What the task asks> Find every line in the records below that holds the word "injection", and copy it out.
# # #
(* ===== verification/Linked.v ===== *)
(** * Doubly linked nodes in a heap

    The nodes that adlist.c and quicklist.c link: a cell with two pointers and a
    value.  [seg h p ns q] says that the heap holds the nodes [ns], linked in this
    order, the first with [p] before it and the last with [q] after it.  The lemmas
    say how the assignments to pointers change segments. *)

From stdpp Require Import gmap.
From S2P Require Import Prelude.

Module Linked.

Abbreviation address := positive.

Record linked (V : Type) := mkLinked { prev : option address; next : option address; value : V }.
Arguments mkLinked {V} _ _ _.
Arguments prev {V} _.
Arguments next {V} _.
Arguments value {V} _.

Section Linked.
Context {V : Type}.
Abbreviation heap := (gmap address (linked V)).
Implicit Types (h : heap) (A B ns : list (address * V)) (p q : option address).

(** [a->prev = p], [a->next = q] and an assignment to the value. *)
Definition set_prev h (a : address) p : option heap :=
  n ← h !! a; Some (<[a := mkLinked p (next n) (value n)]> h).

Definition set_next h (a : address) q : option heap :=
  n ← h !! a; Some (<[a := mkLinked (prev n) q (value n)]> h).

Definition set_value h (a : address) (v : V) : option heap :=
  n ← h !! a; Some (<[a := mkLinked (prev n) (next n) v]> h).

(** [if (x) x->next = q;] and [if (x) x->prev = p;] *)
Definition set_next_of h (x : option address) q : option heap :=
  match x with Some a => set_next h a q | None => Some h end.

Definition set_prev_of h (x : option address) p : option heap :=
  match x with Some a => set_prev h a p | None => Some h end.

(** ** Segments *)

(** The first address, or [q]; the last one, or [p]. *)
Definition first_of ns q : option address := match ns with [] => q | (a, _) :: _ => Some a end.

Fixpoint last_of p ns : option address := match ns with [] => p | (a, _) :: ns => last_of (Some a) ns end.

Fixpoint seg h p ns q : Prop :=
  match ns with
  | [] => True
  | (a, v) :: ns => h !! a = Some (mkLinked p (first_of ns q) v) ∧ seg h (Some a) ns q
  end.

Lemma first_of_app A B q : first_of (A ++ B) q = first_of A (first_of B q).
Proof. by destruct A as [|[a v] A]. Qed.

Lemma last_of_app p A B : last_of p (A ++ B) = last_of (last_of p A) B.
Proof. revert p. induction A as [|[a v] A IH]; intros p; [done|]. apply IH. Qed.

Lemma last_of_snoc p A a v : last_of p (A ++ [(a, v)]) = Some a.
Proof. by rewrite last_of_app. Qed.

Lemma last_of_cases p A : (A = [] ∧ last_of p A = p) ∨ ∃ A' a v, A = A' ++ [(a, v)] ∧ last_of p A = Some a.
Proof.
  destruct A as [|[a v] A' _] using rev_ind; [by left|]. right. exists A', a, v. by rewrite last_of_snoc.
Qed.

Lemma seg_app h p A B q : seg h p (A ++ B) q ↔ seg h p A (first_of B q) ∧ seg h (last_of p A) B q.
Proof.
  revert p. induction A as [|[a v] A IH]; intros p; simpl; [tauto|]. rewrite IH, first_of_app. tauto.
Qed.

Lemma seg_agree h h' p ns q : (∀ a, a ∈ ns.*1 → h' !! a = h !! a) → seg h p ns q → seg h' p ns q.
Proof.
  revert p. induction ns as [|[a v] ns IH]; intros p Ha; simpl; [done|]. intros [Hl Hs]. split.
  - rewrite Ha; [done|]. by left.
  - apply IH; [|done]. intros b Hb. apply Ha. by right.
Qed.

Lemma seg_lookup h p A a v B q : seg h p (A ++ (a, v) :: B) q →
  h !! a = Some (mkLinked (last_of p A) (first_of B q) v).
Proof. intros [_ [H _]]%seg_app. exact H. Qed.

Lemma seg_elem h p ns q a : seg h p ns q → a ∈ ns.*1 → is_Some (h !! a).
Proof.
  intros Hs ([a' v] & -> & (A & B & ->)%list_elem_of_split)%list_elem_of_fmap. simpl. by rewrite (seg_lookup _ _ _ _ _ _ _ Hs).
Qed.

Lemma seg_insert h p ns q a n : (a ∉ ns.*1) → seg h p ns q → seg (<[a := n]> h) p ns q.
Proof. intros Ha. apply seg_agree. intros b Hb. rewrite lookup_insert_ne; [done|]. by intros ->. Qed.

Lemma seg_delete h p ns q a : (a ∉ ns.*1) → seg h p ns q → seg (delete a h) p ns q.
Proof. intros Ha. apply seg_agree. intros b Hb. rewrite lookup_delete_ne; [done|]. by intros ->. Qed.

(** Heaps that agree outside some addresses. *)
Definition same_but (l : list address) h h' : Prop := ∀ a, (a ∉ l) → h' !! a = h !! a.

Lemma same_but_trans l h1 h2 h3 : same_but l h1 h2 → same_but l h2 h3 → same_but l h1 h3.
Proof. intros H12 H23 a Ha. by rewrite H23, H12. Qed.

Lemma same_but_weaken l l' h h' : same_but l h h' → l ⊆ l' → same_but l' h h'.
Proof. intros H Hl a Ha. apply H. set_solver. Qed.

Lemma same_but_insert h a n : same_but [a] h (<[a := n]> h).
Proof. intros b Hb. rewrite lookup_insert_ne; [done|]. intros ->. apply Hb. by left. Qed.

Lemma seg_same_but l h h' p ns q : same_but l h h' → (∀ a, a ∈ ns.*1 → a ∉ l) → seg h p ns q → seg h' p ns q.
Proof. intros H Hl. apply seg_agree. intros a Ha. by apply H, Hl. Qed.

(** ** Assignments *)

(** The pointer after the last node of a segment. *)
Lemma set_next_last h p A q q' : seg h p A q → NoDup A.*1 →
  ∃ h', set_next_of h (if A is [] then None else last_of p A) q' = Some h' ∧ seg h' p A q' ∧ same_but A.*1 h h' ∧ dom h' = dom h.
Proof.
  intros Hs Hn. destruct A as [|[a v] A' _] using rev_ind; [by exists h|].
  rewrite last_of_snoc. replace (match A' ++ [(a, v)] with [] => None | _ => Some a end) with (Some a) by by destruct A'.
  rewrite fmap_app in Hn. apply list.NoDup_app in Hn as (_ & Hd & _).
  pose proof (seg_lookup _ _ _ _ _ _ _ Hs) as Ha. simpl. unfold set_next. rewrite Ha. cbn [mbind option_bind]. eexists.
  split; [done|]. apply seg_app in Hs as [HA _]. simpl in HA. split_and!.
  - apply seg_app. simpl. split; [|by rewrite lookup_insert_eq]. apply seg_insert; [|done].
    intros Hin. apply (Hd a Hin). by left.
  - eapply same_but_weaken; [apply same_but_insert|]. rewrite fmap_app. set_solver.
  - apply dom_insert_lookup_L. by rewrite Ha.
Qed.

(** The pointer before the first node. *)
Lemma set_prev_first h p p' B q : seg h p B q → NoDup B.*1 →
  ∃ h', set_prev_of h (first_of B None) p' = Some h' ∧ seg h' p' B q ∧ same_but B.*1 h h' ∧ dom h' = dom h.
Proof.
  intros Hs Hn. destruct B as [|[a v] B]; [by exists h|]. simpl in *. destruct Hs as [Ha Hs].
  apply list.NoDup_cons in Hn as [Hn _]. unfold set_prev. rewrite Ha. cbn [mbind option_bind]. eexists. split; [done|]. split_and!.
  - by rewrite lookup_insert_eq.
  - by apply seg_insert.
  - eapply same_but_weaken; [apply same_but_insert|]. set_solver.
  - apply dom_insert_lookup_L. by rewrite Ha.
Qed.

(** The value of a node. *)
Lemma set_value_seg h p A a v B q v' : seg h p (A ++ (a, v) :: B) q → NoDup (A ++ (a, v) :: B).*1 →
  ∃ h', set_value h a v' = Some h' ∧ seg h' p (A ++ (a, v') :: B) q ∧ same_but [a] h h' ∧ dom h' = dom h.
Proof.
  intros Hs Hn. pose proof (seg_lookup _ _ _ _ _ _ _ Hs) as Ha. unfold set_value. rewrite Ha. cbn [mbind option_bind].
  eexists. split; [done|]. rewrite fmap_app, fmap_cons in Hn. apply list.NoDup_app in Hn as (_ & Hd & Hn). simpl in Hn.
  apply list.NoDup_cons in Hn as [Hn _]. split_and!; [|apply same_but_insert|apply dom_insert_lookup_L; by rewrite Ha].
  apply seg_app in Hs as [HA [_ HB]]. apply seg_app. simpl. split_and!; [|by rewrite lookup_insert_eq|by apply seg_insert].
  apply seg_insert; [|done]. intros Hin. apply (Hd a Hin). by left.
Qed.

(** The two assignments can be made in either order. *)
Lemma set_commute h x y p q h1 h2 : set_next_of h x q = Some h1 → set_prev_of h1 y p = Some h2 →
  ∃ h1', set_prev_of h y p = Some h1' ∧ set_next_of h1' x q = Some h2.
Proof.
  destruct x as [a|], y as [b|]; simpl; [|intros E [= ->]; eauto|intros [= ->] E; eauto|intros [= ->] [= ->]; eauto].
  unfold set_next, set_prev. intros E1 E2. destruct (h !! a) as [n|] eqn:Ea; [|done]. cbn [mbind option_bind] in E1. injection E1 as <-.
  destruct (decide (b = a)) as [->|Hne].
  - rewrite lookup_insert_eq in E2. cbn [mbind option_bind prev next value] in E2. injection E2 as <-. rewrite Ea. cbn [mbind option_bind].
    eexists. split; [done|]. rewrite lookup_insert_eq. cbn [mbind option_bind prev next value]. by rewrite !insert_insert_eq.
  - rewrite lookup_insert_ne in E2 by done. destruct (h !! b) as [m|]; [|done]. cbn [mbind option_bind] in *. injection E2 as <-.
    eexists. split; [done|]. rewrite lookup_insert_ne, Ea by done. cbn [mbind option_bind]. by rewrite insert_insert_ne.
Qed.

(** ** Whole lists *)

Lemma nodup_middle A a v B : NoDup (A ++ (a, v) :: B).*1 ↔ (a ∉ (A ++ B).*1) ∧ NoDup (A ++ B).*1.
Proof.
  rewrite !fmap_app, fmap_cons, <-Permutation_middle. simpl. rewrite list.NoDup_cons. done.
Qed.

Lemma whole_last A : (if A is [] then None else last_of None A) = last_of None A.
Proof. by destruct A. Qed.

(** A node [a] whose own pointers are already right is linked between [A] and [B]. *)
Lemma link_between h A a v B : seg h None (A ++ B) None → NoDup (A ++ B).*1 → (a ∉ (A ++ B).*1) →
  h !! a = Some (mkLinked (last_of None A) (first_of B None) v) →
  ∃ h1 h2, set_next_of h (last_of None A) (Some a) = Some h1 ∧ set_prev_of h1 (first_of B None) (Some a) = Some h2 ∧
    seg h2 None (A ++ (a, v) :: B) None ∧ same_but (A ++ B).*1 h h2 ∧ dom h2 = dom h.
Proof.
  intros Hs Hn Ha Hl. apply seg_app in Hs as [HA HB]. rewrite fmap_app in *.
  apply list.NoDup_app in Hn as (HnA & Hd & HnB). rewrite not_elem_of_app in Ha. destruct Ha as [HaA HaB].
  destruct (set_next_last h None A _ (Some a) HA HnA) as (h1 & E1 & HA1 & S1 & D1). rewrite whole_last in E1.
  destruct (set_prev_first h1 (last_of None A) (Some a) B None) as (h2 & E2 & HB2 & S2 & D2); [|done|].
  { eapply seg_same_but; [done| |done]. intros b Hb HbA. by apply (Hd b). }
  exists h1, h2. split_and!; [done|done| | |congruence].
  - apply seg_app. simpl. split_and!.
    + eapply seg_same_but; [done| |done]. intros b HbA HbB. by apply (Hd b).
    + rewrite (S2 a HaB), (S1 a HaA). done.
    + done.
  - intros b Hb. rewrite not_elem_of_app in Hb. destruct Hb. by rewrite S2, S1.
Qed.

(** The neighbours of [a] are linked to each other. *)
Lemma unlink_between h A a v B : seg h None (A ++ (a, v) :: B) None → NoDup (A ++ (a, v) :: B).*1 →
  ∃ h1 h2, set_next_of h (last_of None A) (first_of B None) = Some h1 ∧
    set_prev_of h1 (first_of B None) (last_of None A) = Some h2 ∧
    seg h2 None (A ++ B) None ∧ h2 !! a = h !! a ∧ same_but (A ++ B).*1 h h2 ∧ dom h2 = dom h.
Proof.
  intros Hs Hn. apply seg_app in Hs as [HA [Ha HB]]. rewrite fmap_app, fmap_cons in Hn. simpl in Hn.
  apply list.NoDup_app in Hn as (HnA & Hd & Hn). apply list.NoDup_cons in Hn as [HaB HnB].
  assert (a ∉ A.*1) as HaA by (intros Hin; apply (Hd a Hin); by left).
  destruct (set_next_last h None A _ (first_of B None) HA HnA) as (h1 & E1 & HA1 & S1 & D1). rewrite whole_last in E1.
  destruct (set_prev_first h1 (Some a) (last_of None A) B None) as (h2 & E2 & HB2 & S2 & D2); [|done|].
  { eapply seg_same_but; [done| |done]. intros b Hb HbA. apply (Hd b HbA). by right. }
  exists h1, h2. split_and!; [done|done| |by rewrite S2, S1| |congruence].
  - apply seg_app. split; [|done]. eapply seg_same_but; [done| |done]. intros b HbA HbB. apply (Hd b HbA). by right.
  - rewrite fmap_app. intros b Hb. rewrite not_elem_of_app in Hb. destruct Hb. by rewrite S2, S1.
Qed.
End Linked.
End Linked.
# # #
Problem solution>
  unfold set_next, set_prev. intros E1 E2. destruct (h !! a) as [n|] eqn:Ea; [|done]. cbn [mbind option_bind] in E1. injection E1 as <-.
  - rewrite lookup_insert_eq in E2. cbn [mbind option_bind prev next value] in E2. injection E2 as <-. rewrite Ea. cbn [mbind option_bind].
  - rewrite lookup_insert_ne in E2 by done. destruct (h !! b) as [m|]; [|done]. cbn [mbind option_bind] in *. injection E2 as <-.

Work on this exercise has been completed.